Nazli lived out the rest of her days in an apartment provided by a friend in West Los Angeles.  David Rosen writes in his book that he believed that Shams Pahlavi, the elder sister of the Shah of Iran, Fawzia’s ex husband, helped pay Queen Nazli’s bills.  But in 1978, Fathia’s jewellery also had to be sold to meet outstanding debts.

The life of Queen Nazli was a captivating and poignant tale, akin to a magnificent bird caught in a gilded cage.  Her spirit, fierce and independent, was constrained by the confines of her time and position.  In the annals of royal households, “all that glitters is not gold” and the appearance of wealth and privilege often belies the inner struggles and sacrifices endured by their inhabitants. 

Queen Nazli’s journey, spanning from her Egyptian childhood in Alexandria to her life in Abdeen Palace in Cairo to her later years in the United States, was marked by a resolute determination to navigate a path guided by her heart, enduring the pains of familial disapproval and financial adversity.  Her story is a testament to the enduring strength of the human spirit, as she navigated her own way, embracing her true self, transcending the boundaries imposed upon her and ultimately abiding by the consequences of her decisions.  

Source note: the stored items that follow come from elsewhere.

Definition NmapDiscoverer_Discover (egress : EgressOptions) (now : Z) : Discoverer :=
  λ job,
    if decide (job_Mode job = ModePassive) then MkOutcome [] [] None
    else if decide (job_Targets job = []) then fail "scan job has no targets"
    else
      let plan := planEgress egress (job_Targets job) in
      match discover_sets now job egress (ep_sets plan) [] (ep_notices plan) with
      | Err e => fail e
      | Ok (allObs, errs) => MkOutcome (mergeObservations allObs) errs None
      end.
End nmap.

(** ** Lemmas: adjacency *)

(** The source subnet as the code holds it: the interface's network. *)
Definition ipnet_of (q : Prefix) : IPNet := MkIPNet (pfx_addr q) (pfx_bits q) 32.

Lemma is4_inv a : is4 a = true → ∃ v, a = Addr4 v.
Proof. destruct a; [eauto|done]. Qed.

Section adjacency.
Context (q : Prefix) (Hq : prefix_wf q) (Hq4 : is4 (pfx_addr q) = true).

(** The block structure of two networks: nested one way, nested the other
    way, or disjoint. *)
Lemma classifyNets_spec p :
  prefix_wf p → is4 (pfx_addr p) = true →
  match classifyNets (ipnet_of q) (MkIPNet (pfx_addr (prefix_masked p)) (pfx_bits p) 32) with
  | adjacencyLocal => ∀ v, prefix_contains p (Addr4 v) = true → prefix_contains q (Addr4 v) = true
  | adjacencyRouted => ∀ v, prefix_contains p (Addr4 v) = true → prefix_contains q (Addr4 v) = false
  | adjacencyStraddle =>
      (∃ v, prefix_contains p (Addr4 v) = true ∧ prefix_contains q (Addr4 v) = true) ∧
      (∃ v, prefix_contains p (Addr4 v) = true ∧ prefix_contains q (Addr4 v) = false)
  end.
Proof using Hq Hq4.
  intros Hp Hp4. pose proof (host_bits_range p Hp Hp4). pose proof (host_bits_range q Hq Hq4).
  set (m := prefix_masked p).
  assert (prefix_wf m) as Hm by by apply prefix_masked_wf.
  assert (is4 (pfx_addr m) = true) as Hm4 by by (unfold m; rewrite prefix_masked_is4).
  assert (∀ v, prefix_contains m (Addr4 v) = prefix_contains p (Addr4 v)) as Hmp
    by (intros; by apply prefix_contains_masked).
  pose proof (host_bits_masked p) as Hhm. fold m in Hhm.
  pose proof (prefix_masked_bits p) as Hbm. fold m in Hbm.
  assert (ipn_ones (ipnet_of q) = pfx_bits q) as Hoq by done.
  assert (pfx_bits q ≤ pfx_bits p ↔ host_bits p ≤ host_bits q) as Hbits.
  { unfold host_bits, bit_len. rewrite Hp4, Hq4. lia. }
  destruct (is4_inv _ Hm4) as [a Ha]. destruct (is4_inv _ Hq4) as [b Hb].
  assert (0 ≤ a < 2 ^ 32) as Hra by (destruct Hm as [Hr _]; unfold addr_wf in Hr; by rewrite Ha in Hr).
  assert (0 ≤ b < 2 ^ 32) as Hrb by (destruct Hq as [Hr _]; unfold addr_wf in Hr; by rewrite Hb in Hr).
  unfold classifyNets. cbn [ipn_ip ipn_ones]. rewrite <- Hbm.
  assert (ipnet_contains (ipnet_of q) (pfx_addr m) = prefix_contains q (Addr4 a)) as ->.
  { rewrite Ha. by apply ipnet_contains4. }
  assert (ipnet_contains (MkIPNet (pfx_addr m) (pfx_bits m) 32) (ipn_ip (ipnet_of q))
          = prefix_contains p (Addr4 b)) as ->.
  { cbn [ipnet_of ipn_ip]. rewrite Hb, <- Hmp. by apply ipnet_contains4. }
  rewrite Hoq, Hbm.
  assert (prefix_contains p (Addr4 a) = true) as Hpa.
  { rewrite <- Hmp, <- Ha. by apply prefix_contains_self. }
  assert (prefix_contains q (Addr4 b) = true) as Hqb.
  { rewrite <- Hb. by apply prefix_contains_self. }
  assert (∀ v w, prefix_contains p (Addr4 v) = true → prefix_contains p (Addr4 w) = true →
    v / 2 ^ host_bits p = w / 2 ^ host_bits p) as Hpdiv.
  { intros v w. rewrite !prefix_contains4_div by done. congruence. }
  assert (∀ v w, prefix_contains q (Addr4 v) = true →
    (prefix_contains q (Addr4 w) = true ↔ v / 2 ^ host_bits q = w / 2 ^ host_bits q)) as Hqdiv.
  { intros v w. rewrite !prefix_contains4_div by done. split; congruence. }
  destruct (prefix_contains q (Addr4 a) && (pfx_bits q <=? pfx_bits p)) eqn:H1.
  - bool_hyps. intros v Hv. apply (Hqdiv a v); [done|].
    apply (div_pow2_coarser _ _ (host_bits p)); [tauto || lia|by apply Hpdiv].
  - destruct (prefix_contains p (Addr4 b) && (pfx_bits p <? pfx_bits q)) eqn:H2.
    + bool_hyps. split; [by exists b|].
      destruct (prefix_contains q (Addr4 (prefix_first p))) eqn:Hf.
      * exists (prefix_first p + prefix_count p - 1). rewrite prefix_contains4 by done.
        assert (0 < 2 ^ host_bits q) by (apply Z.pow_pos_nonneg; lia).
        assert (2 ^ host_bits q < 2 ^ host_bits p) by (apply Z.pow_lt_mono_r; tauto || lia).
        unfold prefix_count. split; [lia|]. apply not_true_is_false. intros Hl.
        rewrite prefix_contains4 in Hf, Hl by done. unfold prefix_count in *. lia.
      * exists (prefix_first p). split; [|done]. rewrite prefix_contains4 by done.
        assert (0 < 2 ^ host_bits p) by (apply Z.pow_pos_nonneg; lia). unfold prefix_count. lia.
    + intros v Hv. destruct (prefix_contains q (Addr4 v)) eqn:Hqv; [|done]. exfalso.
      destruct (Z.leb_spec (pfx_bits q) (pfx_bits p)).
      * assert (prefix_contains q (Addr4 a) = true) as Hc; [|by rewrite Hc in H1].
        apply (Hqdiv v a); [done|]. apply (div_pow2_coarser _ _ (host_bits p)); [lia|by apply Hpdiv].
      * assert (prefix_contains p (Addr4 b) = true) as Hc.
        { rewrite prefix_contains4_div by done. rewrite <- (proj1 (prefix_contains4_div p v Hp Hp4) Hv).
          apply (div_pow2_coarser _ _ (host_bits q)); [lia|]. symmetry. by apply (Hqdiv v b). }
        rewrite Hc in H2. bool_hyps. cbn in H2. lia.
Qed.
End adjacency.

Queen Nazli never returned to Egypt.  Just two years after Fathia’s murder, on May 29, 1978, Queen Nazli of Egypt passed away in California at the age of 83.  She is buried at Holy Cross Cemetery in Culver City, Los Angeles County, California, near her daughter Fathia. Her daughter, Faiza passed away on 5 June 1994, aged 70 and was cremated.  Her memorial plaque is in Westwood Memorial Park, Westwood, Los Angeles County, California.  Rest in Peace.